Stored data entries:
*** Begin section ***
Definition handle (r : route) : Request -> M Response :=
  match r with
  | POST_users => usersRouter_post
  | POST_tasks => tasksRouter_post
  | GET_tasks_by_user => tasksRouter_get
  end.

(** ** Routing *)

(** The segments of a path: the pieces between slashes that are not empty. *)
Fixpoint segments_from (current : string) (s : string) : list string :=
  match s with
  | EmptyString =>
      match current with EmptyString => [] | _ => [current] end
  | String c rest =>
      if Ascii.eqb c "/"
      then match current with EmptyString => [] | _ => [current] end
           ++ segments_from "" rest
      else segments_from (current +:+ String c "") rest
  end.

Definition segments (s : string) : list string := segments_from "" s.

(** What is left of a path under a mount point. *)
Fixpoint strip_prefix (prefix url : list string) : option (list string) :=
  match prefix, url with
  | [], _ => Some url
  | p :: ps, s :: ss => if String.eqb p s then strip_prefix ps ss else None
  | _ :: _, [] => None
  end.

(** Matching a route path such as [/user/:userId]: a segment that starts
    with a colon binds a parameter, any other must be equal. *)
Fixpoint match_pattern (pattern url : list string) (bound : Fields) : option Fields :=
  match pattern, url with
  | [], [] => Some bound
  | String ":" field :: ps, s :: ss => match_pattern ps ss (<[field := s]> bound)
  | p :: ps, s :: ss => if String.eqb p s then match_pattern ps ss bound else None
  | _, _ => None
  end.

Definition method_eqb (a b : method) : bool :=
  match a, b with
  | GET, GET | POST, POST => true
  | _, _ => false
  end.

(** The routes each router declares, in order. *)
Definition routes (r : router) : list (method * string * route) :=
  match r with
  | userRouter => [ (POST, "/", POST_users) ]
  | taskRouter =>
      [ (POST, "/", POST_tasks);
        (GET, "/user/:userId", GET_tasks_by_user) ]
  end.

Fixpoint find_route (table : list (method * string * route)) (m : method)
    (url : list string) : option (route * Fields) :=
  match table with
  | [] => None
  | (m', pattern, r) :: rest =>
      match (if method_eqb m m' then match_pattern (segments pattern) url ∅ else None) with
      | Some bound => Some (r, bound)
      | None => find_route rest m url
      end
  end.

(** The answer of Express when no layer takes the request. *)
Definition not_found : Response := {| statusCode := 404; sent := None |}.

(** A request goes through the layers in the order they were registered.
    The body parser makes the body available to the layers after it; the
    logger writes a line once the request is answered; a mounted router
    takes the request when the path is under its prefix and one of its
    routes matches, and lets it pass otherwise. *)
Fixpoint through (layers : list layer) (m : method) (url : string)
    (payload : Fields) (parsed : bool) : M Response :=
  match layers with
  | [] => ret not_found
  | express_json :: rest => through rest m url payload true
  | logger _ :: rest =>
      response <- through rest m url payload parsed ;;
      console_log (LogRequest m url (statusCode response)) ;;
      ret response
  | mount prefix r :: rest =>
      match strip_prefix (segments prefix) (segments url) ≫= find_route (routes r) m with
      | Some (matched, bound) =>
          handle matched
            {| req_body := if parsed then payload else ∅; req_params := bound |}
      | None => through rest m url payload parsed
      end
  end.

(** An HTTP request sent to the process: nobody answers unless the
    application is listening. *)
Definition serve (m : method) (url : string) (payload : Fields) : M (option Response) :=
  a <- get app ;;
  match listening a with
  | None => ret None
  | Some _ =>
      response <- through (stack a) m url payload false ;;
      ret (Some response)
  end.

(** ** The connection bootstrap *)

(** config/connectToMongoDB.js *)
Definition connectToMongoDB : M unit :=
  mongoose_set "strictQuery" false ;;
  try_catch
    (uri <- get (fun w => env w !! "MONGODB_URI") ;;
     mongoose_connect uri ;;
     console_log (LogText "MONGODB CONNECTED"))
    (fun error => console_log (LogError error)).

(** The second copy of the bootstrap in the repository, which leaves
    mongoose's options alone. *)
Definition connectToMongoDB_bare : M unit :=
  try_catch
    (uri <- get (fun w => env w !! "MONGODB_URI") ;;
     mongoose_connect uri ;;
     console_log (LogText "MONGODB CONNECTED"))
    (fun error => console_log (LogError error)).

(** ** The entry point *)

Definition PORT : N := 3000.

Definition app_use (l : layer) : M unit :=
  modify (with_app (fun a =>
    {| stack := stack a ++ [l]; listening := listening a; pending := pending a |})).

(** [app.listen(port, callback)] binds the port; the callback runs later,
    from the event loop, once the server is listening. *)
Definition app_listen (port : N) (cb : callback) : M unit :=
  modify (with_app (fun a =>
    {| stack := stack a; listening := Some port; pending := pending a ++ [cb] |})).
*** End section ***
### Assignment
Reproduce the lines of the entries above from the one with "(** ** The entry point *)" to the one with "(** [app.listen(port, callback)]", both included, exactly and without any other line.

### Result below
(** ** The entry point *)

Definition PORT : N := 3000.

Definition app_use (l : layer) : M unit :=
  modify (with_app (fun a =>
    {| stack := stack a ++ [l]; listening := listening a; pending := pending a |})).

(** [app.listen(port, callback)] binds the port; the callback runs later,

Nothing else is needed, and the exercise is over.